Which lines below contain the word "Prop"? Copy each one.

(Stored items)
———
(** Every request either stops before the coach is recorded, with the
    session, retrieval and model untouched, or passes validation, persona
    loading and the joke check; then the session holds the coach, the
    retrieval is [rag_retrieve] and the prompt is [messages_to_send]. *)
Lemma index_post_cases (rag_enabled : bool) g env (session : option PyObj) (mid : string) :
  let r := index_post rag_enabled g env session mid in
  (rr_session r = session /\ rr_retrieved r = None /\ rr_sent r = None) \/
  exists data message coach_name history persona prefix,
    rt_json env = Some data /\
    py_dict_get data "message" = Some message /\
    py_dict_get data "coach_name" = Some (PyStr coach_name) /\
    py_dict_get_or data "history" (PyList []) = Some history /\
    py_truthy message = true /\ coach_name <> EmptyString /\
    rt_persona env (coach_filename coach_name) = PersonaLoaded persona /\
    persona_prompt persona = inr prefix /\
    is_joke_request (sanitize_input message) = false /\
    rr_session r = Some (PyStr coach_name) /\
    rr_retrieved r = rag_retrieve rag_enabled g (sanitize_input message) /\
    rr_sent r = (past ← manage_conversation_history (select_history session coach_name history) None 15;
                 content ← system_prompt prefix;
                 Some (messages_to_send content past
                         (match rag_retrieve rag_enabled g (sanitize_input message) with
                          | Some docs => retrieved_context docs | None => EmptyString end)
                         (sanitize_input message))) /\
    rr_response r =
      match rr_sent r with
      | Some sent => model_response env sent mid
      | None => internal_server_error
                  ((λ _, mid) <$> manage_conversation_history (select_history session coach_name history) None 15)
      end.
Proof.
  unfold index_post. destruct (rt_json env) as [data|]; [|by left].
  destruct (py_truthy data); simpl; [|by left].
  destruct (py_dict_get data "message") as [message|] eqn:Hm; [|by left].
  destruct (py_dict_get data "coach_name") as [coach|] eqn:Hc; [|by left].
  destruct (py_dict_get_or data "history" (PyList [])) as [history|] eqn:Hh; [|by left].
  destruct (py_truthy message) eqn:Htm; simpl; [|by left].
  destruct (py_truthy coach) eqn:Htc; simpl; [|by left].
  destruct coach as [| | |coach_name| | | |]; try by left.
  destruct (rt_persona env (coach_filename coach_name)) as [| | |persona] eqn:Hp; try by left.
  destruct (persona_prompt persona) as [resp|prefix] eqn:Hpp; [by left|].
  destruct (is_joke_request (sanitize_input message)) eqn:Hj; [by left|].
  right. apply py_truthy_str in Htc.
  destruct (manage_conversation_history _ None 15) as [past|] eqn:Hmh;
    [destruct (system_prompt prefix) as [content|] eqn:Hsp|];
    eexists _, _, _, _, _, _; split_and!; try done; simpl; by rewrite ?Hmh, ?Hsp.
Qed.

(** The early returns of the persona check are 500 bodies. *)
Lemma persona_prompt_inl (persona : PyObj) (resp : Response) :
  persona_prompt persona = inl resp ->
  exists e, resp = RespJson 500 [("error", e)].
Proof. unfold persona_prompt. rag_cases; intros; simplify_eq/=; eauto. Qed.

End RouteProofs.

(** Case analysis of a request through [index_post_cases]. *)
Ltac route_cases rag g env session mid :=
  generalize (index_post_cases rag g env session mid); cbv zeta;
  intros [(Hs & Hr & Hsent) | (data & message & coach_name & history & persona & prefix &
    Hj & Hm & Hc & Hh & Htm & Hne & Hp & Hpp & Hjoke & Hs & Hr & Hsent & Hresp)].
———
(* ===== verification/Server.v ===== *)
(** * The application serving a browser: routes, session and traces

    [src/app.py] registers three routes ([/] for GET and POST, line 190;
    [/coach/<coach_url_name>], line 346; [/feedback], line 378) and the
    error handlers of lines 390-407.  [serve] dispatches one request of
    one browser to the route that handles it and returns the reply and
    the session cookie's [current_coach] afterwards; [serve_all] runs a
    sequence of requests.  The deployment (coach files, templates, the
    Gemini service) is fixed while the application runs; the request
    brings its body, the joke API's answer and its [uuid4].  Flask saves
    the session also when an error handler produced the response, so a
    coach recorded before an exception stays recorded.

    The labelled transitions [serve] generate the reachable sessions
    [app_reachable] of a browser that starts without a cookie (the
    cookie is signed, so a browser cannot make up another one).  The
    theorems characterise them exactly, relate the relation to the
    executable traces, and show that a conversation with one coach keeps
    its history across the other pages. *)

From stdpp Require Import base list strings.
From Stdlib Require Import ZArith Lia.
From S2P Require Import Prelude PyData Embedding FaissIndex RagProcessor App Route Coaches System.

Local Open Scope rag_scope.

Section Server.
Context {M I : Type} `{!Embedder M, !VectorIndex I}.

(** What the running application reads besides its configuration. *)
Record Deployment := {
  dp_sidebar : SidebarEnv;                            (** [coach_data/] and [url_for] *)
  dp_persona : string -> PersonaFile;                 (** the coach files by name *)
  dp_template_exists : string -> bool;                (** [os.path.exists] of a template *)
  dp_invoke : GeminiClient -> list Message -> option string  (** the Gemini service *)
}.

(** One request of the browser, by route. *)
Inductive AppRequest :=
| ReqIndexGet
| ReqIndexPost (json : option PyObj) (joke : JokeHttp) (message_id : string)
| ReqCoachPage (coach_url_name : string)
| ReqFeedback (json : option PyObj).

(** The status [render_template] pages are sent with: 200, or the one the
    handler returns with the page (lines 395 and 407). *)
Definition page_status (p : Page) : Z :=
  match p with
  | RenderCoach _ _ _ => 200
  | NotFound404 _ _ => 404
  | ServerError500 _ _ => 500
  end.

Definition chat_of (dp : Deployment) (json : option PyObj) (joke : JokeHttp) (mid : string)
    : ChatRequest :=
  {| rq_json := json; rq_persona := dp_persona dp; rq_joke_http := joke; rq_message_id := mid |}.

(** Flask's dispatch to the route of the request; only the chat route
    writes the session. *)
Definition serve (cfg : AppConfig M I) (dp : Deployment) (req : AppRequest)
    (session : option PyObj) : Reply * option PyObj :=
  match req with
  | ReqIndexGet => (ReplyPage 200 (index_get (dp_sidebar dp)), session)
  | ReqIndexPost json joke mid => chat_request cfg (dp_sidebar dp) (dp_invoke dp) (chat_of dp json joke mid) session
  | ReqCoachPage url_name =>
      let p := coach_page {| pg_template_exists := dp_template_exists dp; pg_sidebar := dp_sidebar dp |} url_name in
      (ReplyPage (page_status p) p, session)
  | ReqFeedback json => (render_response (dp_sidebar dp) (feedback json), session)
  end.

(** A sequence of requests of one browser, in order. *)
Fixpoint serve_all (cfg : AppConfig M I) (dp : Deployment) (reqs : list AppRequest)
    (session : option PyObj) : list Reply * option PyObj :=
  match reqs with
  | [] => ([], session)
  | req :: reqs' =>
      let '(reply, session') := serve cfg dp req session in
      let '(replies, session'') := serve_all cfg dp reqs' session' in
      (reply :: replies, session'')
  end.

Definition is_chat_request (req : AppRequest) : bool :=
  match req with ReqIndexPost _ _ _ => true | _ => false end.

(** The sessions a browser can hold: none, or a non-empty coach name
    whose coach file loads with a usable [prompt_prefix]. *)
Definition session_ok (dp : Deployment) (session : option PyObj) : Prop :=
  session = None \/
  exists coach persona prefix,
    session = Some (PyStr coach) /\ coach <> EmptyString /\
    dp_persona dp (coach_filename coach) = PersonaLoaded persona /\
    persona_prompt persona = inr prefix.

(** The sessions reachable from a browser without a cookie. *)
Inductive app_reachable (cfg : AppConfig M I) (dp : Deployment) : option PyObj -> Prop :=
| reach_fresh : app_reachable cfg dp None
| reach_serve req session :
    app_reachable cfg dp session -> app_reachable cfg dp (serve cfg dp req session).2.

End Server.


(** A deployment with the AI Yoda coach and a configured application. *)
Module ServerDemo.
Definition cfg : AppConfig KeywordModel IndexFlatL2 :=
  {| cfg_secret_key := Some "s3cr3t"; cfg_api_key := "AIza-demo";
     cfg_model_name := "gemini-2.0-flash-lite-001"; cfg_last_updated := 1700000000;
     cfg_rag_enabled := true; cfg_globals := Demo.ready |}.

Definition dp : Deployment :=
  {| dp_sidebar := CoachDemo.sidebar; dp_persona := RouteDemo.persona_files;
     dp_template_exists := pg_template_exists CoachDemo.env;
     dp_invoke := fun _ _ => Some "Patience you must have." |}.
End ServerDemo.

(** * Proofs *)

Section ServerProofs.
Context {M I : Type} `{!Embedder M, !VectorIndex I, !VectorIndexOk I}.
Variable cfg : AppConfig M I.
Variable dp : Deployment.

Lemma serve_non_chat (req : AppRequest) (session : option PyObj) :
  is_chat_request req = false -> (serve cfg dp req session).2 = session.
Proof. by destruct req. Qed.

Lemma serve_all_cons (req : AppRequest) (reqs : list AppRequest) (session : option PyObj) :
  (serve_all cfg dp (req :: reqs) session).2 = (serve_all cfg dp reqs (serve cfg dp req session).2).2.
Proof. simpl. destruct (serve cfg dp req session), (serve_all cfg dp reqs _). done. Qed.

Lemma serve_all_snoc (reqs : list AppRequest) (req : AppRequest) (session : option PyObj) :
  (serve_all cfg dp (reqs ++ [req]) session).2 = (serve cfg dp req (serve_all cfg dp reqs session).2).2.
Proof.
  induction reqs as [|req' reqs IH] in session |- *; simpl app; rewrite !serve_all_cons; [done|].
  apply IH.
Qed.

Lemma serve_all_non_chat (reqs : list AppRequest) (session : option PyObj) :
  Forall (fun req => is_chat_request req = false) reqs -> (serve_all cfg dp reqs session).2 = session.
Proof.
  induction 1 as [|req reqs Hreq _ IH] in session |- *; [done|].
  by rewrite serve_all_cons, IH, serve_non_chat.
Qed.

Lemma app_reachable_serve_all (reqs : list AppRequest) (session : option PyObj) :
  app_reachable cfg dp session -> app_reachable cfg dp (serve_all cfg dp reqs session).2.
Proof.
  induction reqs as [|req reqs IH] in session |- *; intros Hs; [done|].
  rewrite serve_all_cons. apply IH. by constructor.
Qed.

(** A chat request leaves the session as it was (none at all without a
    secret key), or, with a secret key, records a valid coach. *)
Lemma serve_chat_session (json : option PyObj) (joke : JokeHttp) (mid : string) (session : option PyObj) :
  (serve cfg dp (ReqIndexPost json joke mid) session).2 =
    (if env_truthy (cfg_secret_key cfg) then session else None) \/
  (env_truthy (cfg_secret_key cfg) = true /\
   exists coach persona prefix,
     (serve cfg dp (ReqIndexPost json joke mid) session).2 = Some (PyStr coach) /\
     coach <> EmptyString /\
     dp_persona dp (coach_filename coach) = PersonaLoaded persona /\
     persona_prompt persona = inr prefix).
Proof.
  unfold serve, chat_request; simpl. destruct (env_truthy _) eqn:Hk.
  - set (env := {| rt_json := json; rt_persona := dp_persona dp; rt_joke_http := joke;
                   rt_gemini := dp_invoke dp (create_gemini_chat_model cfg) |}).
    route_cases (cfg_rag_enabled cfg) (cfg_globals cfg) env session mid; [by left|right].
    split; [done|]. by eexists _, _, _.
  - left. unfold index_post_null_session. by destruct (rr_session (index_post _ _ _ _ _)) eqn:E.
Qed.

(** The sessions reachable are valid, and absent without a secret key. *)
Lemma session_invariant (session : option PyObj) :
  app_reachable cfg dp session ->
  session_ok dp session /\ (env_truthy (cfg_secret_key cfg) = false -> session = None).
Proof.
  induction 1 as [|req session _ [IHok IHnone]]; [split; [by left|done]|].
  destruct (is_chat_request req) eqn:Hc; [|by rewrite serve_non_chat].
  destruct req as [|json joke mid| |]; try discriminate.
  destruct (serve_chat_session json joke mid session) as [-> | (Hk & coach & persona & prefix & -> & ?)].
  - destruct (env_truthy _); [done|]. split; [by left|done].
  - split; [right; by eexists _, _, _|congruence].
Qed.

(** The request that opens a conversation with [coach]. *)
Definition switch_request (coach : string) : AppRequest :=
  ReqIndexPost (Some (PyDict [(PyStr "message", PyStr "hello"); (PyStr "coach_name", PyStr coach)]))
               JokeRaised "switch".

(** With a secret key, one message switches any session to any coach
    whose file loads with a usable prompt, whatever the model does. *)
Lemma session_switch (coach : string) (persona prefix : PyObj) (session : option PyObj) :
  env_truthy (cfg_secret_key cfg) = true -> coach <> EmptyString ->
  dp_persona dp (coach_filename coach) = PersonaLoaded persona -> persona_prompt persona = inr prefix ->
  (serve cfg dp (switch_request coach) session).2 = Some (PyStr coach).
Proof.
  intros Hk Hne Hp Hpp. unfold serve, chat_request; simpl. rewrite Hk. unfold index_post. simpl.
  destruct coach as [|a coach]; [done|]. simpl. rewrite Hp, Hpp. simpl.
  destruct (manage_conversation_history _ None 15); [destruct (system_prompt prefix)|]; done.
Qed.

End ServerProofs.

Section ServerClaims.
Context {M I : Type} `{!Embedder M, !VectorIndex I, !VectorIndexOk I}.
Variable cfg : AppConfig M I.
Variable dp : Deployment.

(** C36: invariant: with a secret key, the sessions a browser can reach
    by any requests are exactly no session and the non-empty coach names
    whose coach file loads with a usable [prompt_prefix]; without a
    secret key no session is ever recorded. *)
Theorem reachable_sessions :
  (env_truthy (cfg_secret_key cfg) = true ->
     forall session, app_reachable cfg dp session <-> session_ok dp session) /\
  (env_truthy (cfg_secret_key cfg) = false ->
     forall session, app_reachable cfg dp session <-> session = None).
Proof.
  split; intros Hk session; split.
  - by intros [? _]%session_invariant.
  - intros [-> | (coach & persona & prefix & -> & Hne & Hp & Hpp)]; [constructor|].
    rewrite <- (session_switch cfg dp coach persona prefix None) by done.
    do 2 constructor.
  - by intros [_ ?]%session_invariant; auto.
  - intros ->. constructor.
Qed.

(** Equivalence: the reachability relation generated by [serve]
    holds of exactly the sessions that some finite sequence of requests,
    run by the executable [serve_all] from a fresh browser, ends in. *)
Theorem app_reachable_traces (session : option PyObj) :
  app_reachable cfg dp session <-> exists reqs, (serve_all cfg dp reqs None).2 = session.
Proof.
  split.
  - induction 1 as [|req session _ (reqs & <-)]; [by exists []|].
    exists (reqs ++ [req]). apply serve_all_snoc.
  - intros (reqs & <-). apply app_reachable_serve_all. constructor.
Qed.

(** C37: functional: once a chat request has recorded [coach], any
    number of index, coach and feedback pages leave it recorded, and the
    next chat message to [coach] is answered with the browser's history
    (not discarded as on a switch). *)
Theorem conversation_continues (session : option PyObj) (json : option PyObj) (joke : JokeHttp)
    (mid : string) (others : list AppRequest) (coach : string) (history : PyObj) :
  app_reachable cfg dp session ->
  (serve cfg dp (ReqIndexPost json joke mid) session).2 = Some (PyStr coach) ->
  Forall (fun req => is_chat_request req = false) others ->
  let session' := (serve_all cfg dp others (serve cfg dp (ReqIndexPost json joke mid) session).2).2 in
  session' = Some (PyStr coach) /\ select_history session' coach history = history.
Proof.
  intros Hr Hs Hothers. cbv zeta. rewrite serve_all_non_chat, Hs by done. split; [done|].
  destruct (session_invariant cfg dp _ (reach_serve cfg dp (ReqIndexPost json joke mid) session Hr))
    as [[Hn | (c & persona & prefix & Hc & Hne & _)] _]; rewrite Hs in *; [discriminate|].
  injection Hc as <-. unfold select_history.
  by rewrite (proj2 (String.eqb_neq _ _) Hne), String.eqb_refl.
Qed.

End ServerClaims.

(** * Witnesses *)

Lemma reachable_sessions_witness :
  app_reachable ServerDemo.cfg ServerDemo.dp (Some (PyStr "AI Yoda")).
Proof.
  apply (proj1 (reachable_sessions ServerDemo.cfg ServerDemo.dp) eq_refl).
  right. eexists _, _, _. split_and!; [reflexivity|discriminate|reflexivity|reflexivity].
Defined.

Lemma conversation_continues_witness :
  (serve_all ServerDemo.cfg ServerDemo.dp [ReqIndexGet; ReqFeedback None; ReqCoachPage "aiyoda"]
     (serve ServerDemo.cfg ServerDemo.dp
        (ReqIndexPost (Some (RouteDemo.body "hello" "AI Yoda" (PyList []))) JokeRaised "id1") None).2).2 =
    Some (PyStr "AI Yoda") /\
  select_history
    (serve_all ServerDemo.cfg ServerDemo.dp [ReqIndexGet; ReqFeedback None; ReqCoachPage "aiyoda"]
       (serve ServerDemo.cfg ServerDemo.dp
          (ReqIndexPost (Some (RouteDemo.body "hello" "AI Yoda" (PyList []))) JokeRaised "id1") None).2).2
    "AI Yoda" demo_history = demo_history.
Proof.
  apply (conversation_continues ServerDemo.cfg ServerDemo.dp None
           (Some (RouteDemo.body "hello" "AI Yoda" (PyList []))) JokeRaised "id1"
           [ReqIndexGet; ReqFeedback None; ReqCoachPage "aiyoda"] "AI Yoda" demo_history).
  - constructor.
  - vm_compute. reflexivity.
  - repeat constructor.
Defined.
———
(Answer box)
Definition session_ok (dp : Deployment) (session : option PyObj) : Prop :=
Inductive app_reachable (cfg : AppConfig M I) (dp : Deployment) : option PyObj -> Prop :=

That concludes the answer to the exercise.